これらの設置は、緊急避妊薬の調剤・販売を行う体制整備とも連動しており、地域住民が気軽に健康相談に訪れる場所としての機能を強化する狙いがあります。


    3. 医療DX加算の緩和:マイナ保険証利用率30%

    電子的調剤情報連携体制整備加算(医療DX加算)は、当初の厳しい予測から一転、多くの薬局が算定可能な水準へと緩和されました。

    • 利用率要件:マイナ保険証の利用率が30%以上で算定可能。
    • 算定可能見込み:この基準設定により、多くの薬局が算定可能になると見込まれています。
    • 点数の適正化:最大10点から8点へと減点されましたが、取得しやすい点数になっています。

    4. かかりつけ薬剤師と薬剤管理指導料の運用改善

    薬剤師の働き方や患者への対応についても、実務に即した緩和が行われています。

    かかりつけ薬剤師の勤務要件緩和

    • 週31時間以上勤務
    • 6か月以上の継続勤務

    同意取得の簡素化

    これまでの「同意書」による管理から、「患者手帳への薬剤師名と同意済みの記載」で対応可能となりました。ただし、該当ページのコピーを薬局で保管する義務は継続されるため、運用ルールの整備が必要です。


    5. 服薬調整支援料2:1000点についての内容

    今回の改定では服薬調整支援料2の1000点への大幅増点が話題になっています。

    • 背景:ポリファーマシー(多剤併用)解消への強力なインセンティブ。
    • 算定の条件:高度な薬学的評価を行う薬剤師が対象。
    • 研修要件:令和9年6月以降、特定の研修(例:日本老年薬学会主催のポリファーマシー研修など)の受講が必須となります。

    1,000点という点数は、薬剤師の専門性が評価された変化ですが、すべての薬剤師が自由に受講・算定できるわけではなく、事前の準備が重要になります。


    6. 患者負担の適正化:選定療養と時間外調剤

    患者さんへの窓口負担についても、2026年改定は大きな転換点を迎える可能性があります。

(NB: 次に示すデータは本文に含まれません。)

Lemma enter_spec key native b p : prepared_inv p -> pr_cache p !! key = None ->
  let h := mkHandle (S (pr_seq p)) native in
  let all := lru_entries p ++ [(key, h)] in
  let n := if (0 <? pr_limit p)%Z then excess p (length all) else 0 in
  let '(dropped, p') := enter key native b p in
  prepared_inv p' /\ lru_entries p' = drop n all /\ dropped.*1 = (take n all).*2
  /\ (forall h' x, (h', x) ∈ dropped -> exists b', x = Some b' /\ prepared_find h' p = Some b')
  /\ prepared_find h p' = Some b /\ ((0 < pr_limit p)%Z -> (Z.of_nat (size (pr_cache p')) <= pr_limit p)%Z)
  /\ (forall id, pr_ids p' !! id = if decide (id ∈ map ph_id dropped.*1) then None
                                   else <[S (pr_seq p) := b]> (pr_ids p) !! id).
Proof.
  intros H Hn h all n. unfold enter, remember. cbn [next_id pr_limit pr_seq pr_cache pr_ids pr_lru].
  pose proof (next_id_inv p H) as H1. set (p1 := (next_id p).2) in *.
  destruct (entered_inv key h b p1 H1) as [H2 E2]; [done | done | cbn; lia | |].
  { intros k h' Hk. cbn. destruct H as [_ _ H3 _ _]. specialize (H3 k h' Hk). lia. }
  fold h. change (mkPrepared (<[key:=h]> (pr_cache p)) (<[ph_id h:=b]> (pr_ids p)) (pr_lru p ++ [key])
    (S (pr_seq p)) (pr_limit p)) with (entered key h b p1).
  change (lru_entries p1) with (lru_entries p) in E2.
  assert (length all = S (length (pr_lru p))) as La
    by (unfold all; rewrite length_app, length_entries by done; cbn; lia).
  destruct (0 <? pr_limit p)%Z eqn:Hl; unfold n.
  - apply Z.ltb_lt in Hl.
    pose proof (evict_spec (length (pr_lru (entered key h b p1))) (entered key h b p1) H2 Hl ltac:(done)) as He.
    replace (length (pr_lru p ++ [key])) with (length (pr_lru (entered key h b p1))) by done.
    destruct (evict_loop _ _) as [dropped p']. destruct He as (I1 & I2 & I3 & I4 & I5 & I6 & I7).
    assert (length (pr_lru (entered key h b p1)) = length all) as El by (rewrite La; cbn; rewrite length_app; cbn; lia).
    change (excess (entered key h b p1)) with (excess p) in I4, I5.
    rewrite El, E2 in I4, I5. fold all in I4, I5.
    assert (excess p (length all) <= length (lru_entries p)) as Hx
      by (rewrite length_entries by done; unfold excess; lia).
    assert (Forall (fun d => ph_id d.1 <= pr_seq p) dropped) as Hold.
    { assert (Forall (fun h => ph_id h <= pr_seq p) dropped.*1) as Hf; [|by apply Forall_fmap in Hf].
      rewrite I5. unfold all. rewrite take_app_le by done.
      apply Forall_fmap, Forall_take, Forall_forall. intros [k h'] Hin.
      apply entries_cached in Hin. by apply (pi_bound _ H k h'). }
    split_and!; [exact I1 | exact I4 | exact I5 | | | | exact I7].
    + intros h' x Hin. rewrite Forall_forall in I6, Hold. specialize (I6 _ Hin) as [[b' Eb] E].
      specialize (Hold _ Hin). cbn in Eb, E, Hold. exists b'. split; [done|]. subst x.
      rewrite lookup_insert_ne in E by lia. exact E.
    + unfold prepared_find. rewrite I7. case_decide as Hd; [|apply lookup_insert_eq].
      apply list_elem_of_In, in_map_iff in Hd as (h' & Eid & Hin). apply list_elem_of_In in Hin.
      apply list_elem_of_fmap in Hin as (d & -> & Hin). rewrite Forall_forall in Hold.
      specialize (Hold _ Hin). rewrite Eid in Hold. cbn in Hold. lia.
    + intros _. rewrite (size_lru p' I1), <- (length_entries p' I1), I4, length_drop. unfold excess. lia.
  - apply Z.ltb_ge in Hl. split_and!; [exact H2 | exact E2 | done | | apply lookup_insert_eq | lia | done].
    intros h' x Hin. by apply elem_of_nil in Hin.
Qed.
(** The lambda [run] of [executeBatch]: a mismatch ends it with a status. *)
Fixpoint pg_batch_loop (sql : str) (batch : list Params) : X (O := BatchResult) Status :=
  match batch with
  | [] => xret StatusOK
  | params :: batch' =>
      let '(pgSql, found) := replacePlaceholders pg_visitor sql in
      if negb (found =? length params)%nat then xret (paramMismatch (length params) found)
      else
        r <~ exec_params pgSql params;
        write (fun b => mkBatch (batch_affected b ++ [pq_affected r]) (batch_keys b)) ~;
        k <~ with_local rs_empty (pg_fillResultSet r 0);
        write (fun b => mkBatch (batch_affected b) (batch_keys b ++ [mkKeys k.2])) ~;
        pg_batch_loop sql batch'
  end.
Definition pg_executeBatch (sql : str) (batch : list Params) : X (O := BatchResult) Status :=
  write (fun _ => batch_empty) ~;
  connected "batch" (active_operation (reporting QueryError "batch"
    (busy <~ look pg_tx;
     status <~ own_tx st_ok (pg_batch_loop sql batch);
     (if negb busy && negb (st_ok status) then write (fun _ => batch_empty) else xret tt) ~;
     xret status))).

(** ** Streams

    The callback acts on the world [E], may throw, and says whether to go on;
    [None] is an empty [std::function]. [fuel] bounds the number of chunks. *)
Definition Callback : Type := option (Row -> ST E (PqError + bool)).
Definition call_back {O} (callback : Callback) (row : Row) : X (O := O) bool :=
  match callback with
  | None => xret true
  | Some f => fun s =>
      let c := s.1 in
      let '(r, e) := f row (pg_env c) in
      (r, (mkPg e (pg_open c) (pg_conn c) (pg_tx c) (pg_cfg c) (pg_prepared c) (pg_types c)
             (pg_active c) (pg_trace c), s.2))
  end.
Definition kCursor : str := lit "sqlconduit_stream_cursor".
Definition fetch_sql : str := lit "FETCH FORWARD 256 FROM " ++ kCursor.
Definition close_sql : str := lit "CLOSE " ++ kCursor.
Definition declare_sql (sql : str) : str :=
  lit "DECLARE " ++ kCursor ++ lit " NO SCROLL CURSOR FOR " ++ sql.

(** The rows of a chunk: [keepGoing]. *)
Fixpoint stream_chunk (callback : Callback) (columns : list (str * Z)) (rows : list (list (option str)))
    : X (O := Z) bool :=
  match rows with
  | [] => xret true
  | source :: rows' =>
      row <~ read_fields columns source;
      write (fun n => u64 (n + 1)) ~;
      go <~ call_back callback row;
      if go : bool then stream_chunk callback columns rows' else xret false
  end.
Fixpoint stream_loop (fuel : nat) (callback : Callback) : X (O := Z) unit :=
  match fuel with
  | O => xret tt
  | S fuel' =>
      chunk <~ lib (PcExec fetch_sql);
      if is_nil (pq_rows chunk) then xret tt
      else
        go <~ stream_chunk callback (pq_columns chunk) (pq_rows chunk);
        if go : bool then stream_loop fuel' callback else xret tt
  end.
Definition streamRows (fuel : nat) (sql : str) (params : Params) (callback : Callback)
    : X (O := Z) Status :=
  (if is_nil params then lib (PcExec (declare_sql sql)) else exec_params (declare_sql sql) params) ~;
  write (fun _ => 0) ~;
  catch (stream_loop fuel callback ~; lib (PcExec close_sql))
    (fun e => quietly (PcExec close_sql) ~; throw e) ~;
  xret StatusOK.
Definition pg_queryEach (fuel : nat) (sql : str) (params : Params) (callback : Callback)
    : X (O := Z) Status :=
  write (fun _ => 0) ~;
  connected "stream" (active_operation (with_params sql params (fun pgSql =>
    reporting QueryError "stream" (own_tx st_ok (streamRows fuel pgSql params callback))))).

(** ** Prepared statements *)
Definition statement_name (id : nat) : str := lit "sqlconduit_ps_" ++ dec_nat id.
Fixpoint unprepare_all {O} (names : list (option str)) : X (O := O) unit :=
  match names with
  | [] => xret tt
  | Some name :: names' => quietly (PcUnprepare name) ~; unprepare_all names'
  | None :: names' => unprepare_all names'
  end.
Definition on_prepared {O A} (f : PreparedCache unit str -> A * PreparedCache unit str) : X (O := O) A :=
  on_conn (fun c => let '(a, p) := f (pg_prepared c) in (a, set_prepared p c)).
(* ===== verification/Mysql.v ===== *)
(** * The MySQL driver (src/driver/mysql_driver.cpp)

    One connection over the C client library, whose functions are the calls of
    [MyCall]. Connections, statements and results of the library are handles, zero
    the null pointer; what [mysql_store_result] answers holds all its rows, so that
    fetching from it is reading a list. A statement's fields are fetched into the
    buffers the driver bound, which [Column] holds. [fuel] bounds the number of
    results of a statement and of rows of a stream. *)
From stdpp Require Import base gmap sets list strings.
From Stdlib Require Import Ascii ZArith Lia.
From S2P Require Import Prelude Types Timestamps Config Connection Transaction Prepared Native Books NativeCache MysqlValues.

Open Scope Z_scope.

(** ** The library *)
Record MyField := mkField { fd_name : str; fd_type : MyType; fd_unsigned : bool }.
Record MyResult := mkMyResult { mr_fields : list MyField; mr_rows : list (list (option str)) }.

(** What [mysql_stmt_fetch] leaves of a field: whether it is null, its length, and the
    bytes written to the buffer that was bound. *)
Record Fetched := mkFetched { ft_null : bool; ft_len : Z; ft_bytes : str }.

Inductive SslMode := SslRequired | SslVerifyIdentity.
Inductive MyOption :=
  | OptConnectTimeout (seconds : Z)
  | OptReadTimeout (seconds : Z)
  | OptWriteTimeout (seconds : Z)
  | OptCharset (name : str)
  | OptSslMode (mode : SslMode)
  | OptSslVerify (verify : bool).

Inductive MyCall : Type -> Type :=
  | McInit : MyCall nat
  | McOptions (m : nat) (o : MyOption) : MyCall unit
  | McSslSet (m : nat) (key cert ca : option str) : MyCall unit
  | McRealConnect (m : nat) (host user password database : option str) (port : Z) : MyCall bool
  | McClose (m : nat) : MyCall unit
  | McError (m : nat) : MyCall str
  | McErrno (m : nat) : MyCall Z
  | McSqlstate (m : nat) : MyCall (option str)
  | McPing (m : nat) : MyCall Z
  | McThreadId (m : nat) : MyCall Z
  | McKill (m : nat) (threadId : Z) : MyCall Z
  | McRealQuery (m : nat) (sql : str) : MyCall Z  (** a caller's statement *)
  | McQuery (m : nat) (sql : str) : MyCall Z  (** a statement of the driver *)
  | McStoreResult (m : nat) : MyCall (option (nat * MyResult))
  | McFreeResult (r : nat) : MyCall unit
  | McFieldCount (m : nat) : MyCall Z
  | McNextResult (m : nat) : MyCall Z
  | McAffectedRows (m : nat) : MyCall Z
  | McInsertId (m : nat) : MyCall Z
  | McStmtInit (m : nat) : MyCall nat
  | McStmtPrepare (s : nat) (sql : str) : MyCall Z
  | McParamCount (s : nat) : MyCall Z
  | McBindParam (s : nat) (params : list BoundParam) : MyCall Z
  | McExecute (s : nat) : MyCall Z
  | McStmtAffected (s : nat) : MyCall Z
  | McMetadata (s : nat) : MyCall (option (nat * list MyField))
  | McBindResult (s : nat) (columns : nat) : MyCall Z
  | McFetch (s : nat) : MyCall (Z * list Fetched)
  | McFetchColumn (s : nat) (column : nat) (size : Z) : MyCall (Z * str)
  | McStmtError (s : nat) : MyCall str
  | McStmtErrno (s : nat) : MyCall Z
  | McStmtSqlstate (s : nat) : MyCall (option str)
  | McStmtClose (s : nat) : MyCall unit.
Definition MYSQL_NO_DATA : Z := 100.
Definition MYSQL_DATA_TRUNCATED : Z := 101.

(** *** Its handles *)
Inductive Resource := RConn (n : nat) | RStmt (n : nat) | RResult (n : nat).
#[export] Instance Resource_eq_dec : EqDecision Resource.
Proof. solve_decision. Defined.
#[export] Instance Resource_countable : Countable Resource.
Proof.
  refine (inj_countable'
    (fun r => match r with RConn n => (0%nat, n) | RStmt n => (1%nat, n) | RResult n => (2%nat, n) end)
    (fun p => match p with (O, n) => RConn n | (S O, n) => RStmt n | (_, n) => RResult n end) _).
  by intros [].
Defined.

Definition pointer (f : nat -> Resource) (n : nat) : option Resource :=
  if (n =? 0)%nat then None else Some (f n).
#[export] Instance my_handles : Handles MyCall Resource := {
  opened A c := match c in MyCall A return A -> option Resource with
    | McInit => pointer RConn
    | McStmtInit _ => pointer RStmt
    | McStoreResult _ => fun a => (fun p => RResult p.1) <$> a
    | McMetadata _ => fun a => (fun p => RResult p.1) <$> a
    | _ => fun _ => None
    end;
  closed A c := match c with
    | McClose m => Some (RConn m)
    | McStmtClose s => Some (RStmt s)
    | McFreeResult r => Some (RResult r)
    | _ => None
    end;
  used A c := match c with
    | McInit | McClose _ | McStmtClose _ | McFreeResult _ => []
    | McOptions m _ | McSslSet m _ _ _ | McRealConnect m _ _ _ _ _ | McError m | McErrno m | McSqlstate m
    | McPing m | McThreadId m | McKill m _ | McRealQuery m _ | McQuery m _ | McStoreResult m
    | McFieldCount m | McNextResult m | McAffectedRows m | McInsertId m | McStmtInit m => [RConn m]
    | McStmtPrepare s _ | McParamCount s | McBindParam s _ | McExecute s | McStmtAffected s | McMetadata s
    | McBindResult s _ | McFetch s | McFetchColumn s _ _ | McStmtError s | McStmtErrno s
    | McStmtSqlstate s => [RStmt s]
    end;
}.

(** ** The connection *)
Record MyConn := mkMy {
  my_open : bool;
  my_m : nat;
  my_tx : bool;
  my_cfg : DataSourceConfig;
  my_prepared : PreparedCache nat str;
  my_active : Z;
}.
Definition my_new (cfg : DataSourceConfig) : MyConn := mkMy false 0 false cfg no_prepared 0.
Definition my_set_open (b : bool) (c : MyConn) : MyConn :=
  mkMy b (my_m c) (my_tx c) (my_cfg c) (my_prepared c) (my_active c).
Definition my_set_m (m : nat) (c : MyConn) : MyConn :=
  mkMy (my_open c) m (my_tx c) (my_cfg c) (my_prepared c) (my_active c).
Definition my_set_tx (b : bool) (c : MyConn) : MyConn :=
  mkMy (my_open c) (my_m c) b (my_cfg c) (my_prepared c) (my_active c).
Definition my_set_cfg (cfg : DataSourceConfig) (c : MyConn) : MyConn :=
  mkMy (my_open c) (my_m c) (my_tx c) cfg (my_prepared c) (my_active c).
Definition my_set_prepared (p : PreparedCache nat str) (c : MyConn) : MyConn :=
  mkMy (my_open c) (my_m c) (my_tx c) (my_cfg c) p (my_active c).
Definition my_set_active (id : Z) (c : MyConn) : MyConn :=
  mkMy (my_open c) (my_m c) (my_tx c) (my_cfg c) (my_prepared c) id.
#[export] Instance my_caching : Caching MyConn := { cache_of := my_prepared; set_cache := my_set_prepared }.

Section Driver.
Context {E : Type} `{!Library MyCall E}.
Context (stod : str -> option Z) (mktime : tm -> option Z) (localtime : Z -> tm)
  (real_escape : str -> str) (generic : Value -> str)
  (new_client : bool)  (** MYSQL_VERSION_ID >= 80000, and not MariaDB's library *)
  (fuel : nat).
Local Open Scope native_scope.
#[local] Abbreviation X := (X MyCall E MyConn).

    • 先発医薬品の選択:後発品があるにもかかわらず先発品を希望した場合の特別負担が、1/4から1/2へと増加する見込みです。
    • 時間外調剤の選定療養:2026年1月より、緊急性のない時間外調剤は「選定療養」の対象となり、患者から追加徴収を行う仕組みが導入されます。医療費抑制と薬剤師の過剰な労働負担軽減が目的

    結論:2026年度改定を勝ち抜くための薬剤師採用戦略

    地域支援医薬品供給対応体制加算の算定を維持・拡大するためには、単に基準を満たすだけでなく、「選ばれる薬剤師」の確保と定着が不可欠です。特にかかりつけ要件の緩和や在宅実績の重視を背景に、地域に根差して長く働ける薬剤師の採用は、経営の生命線となります。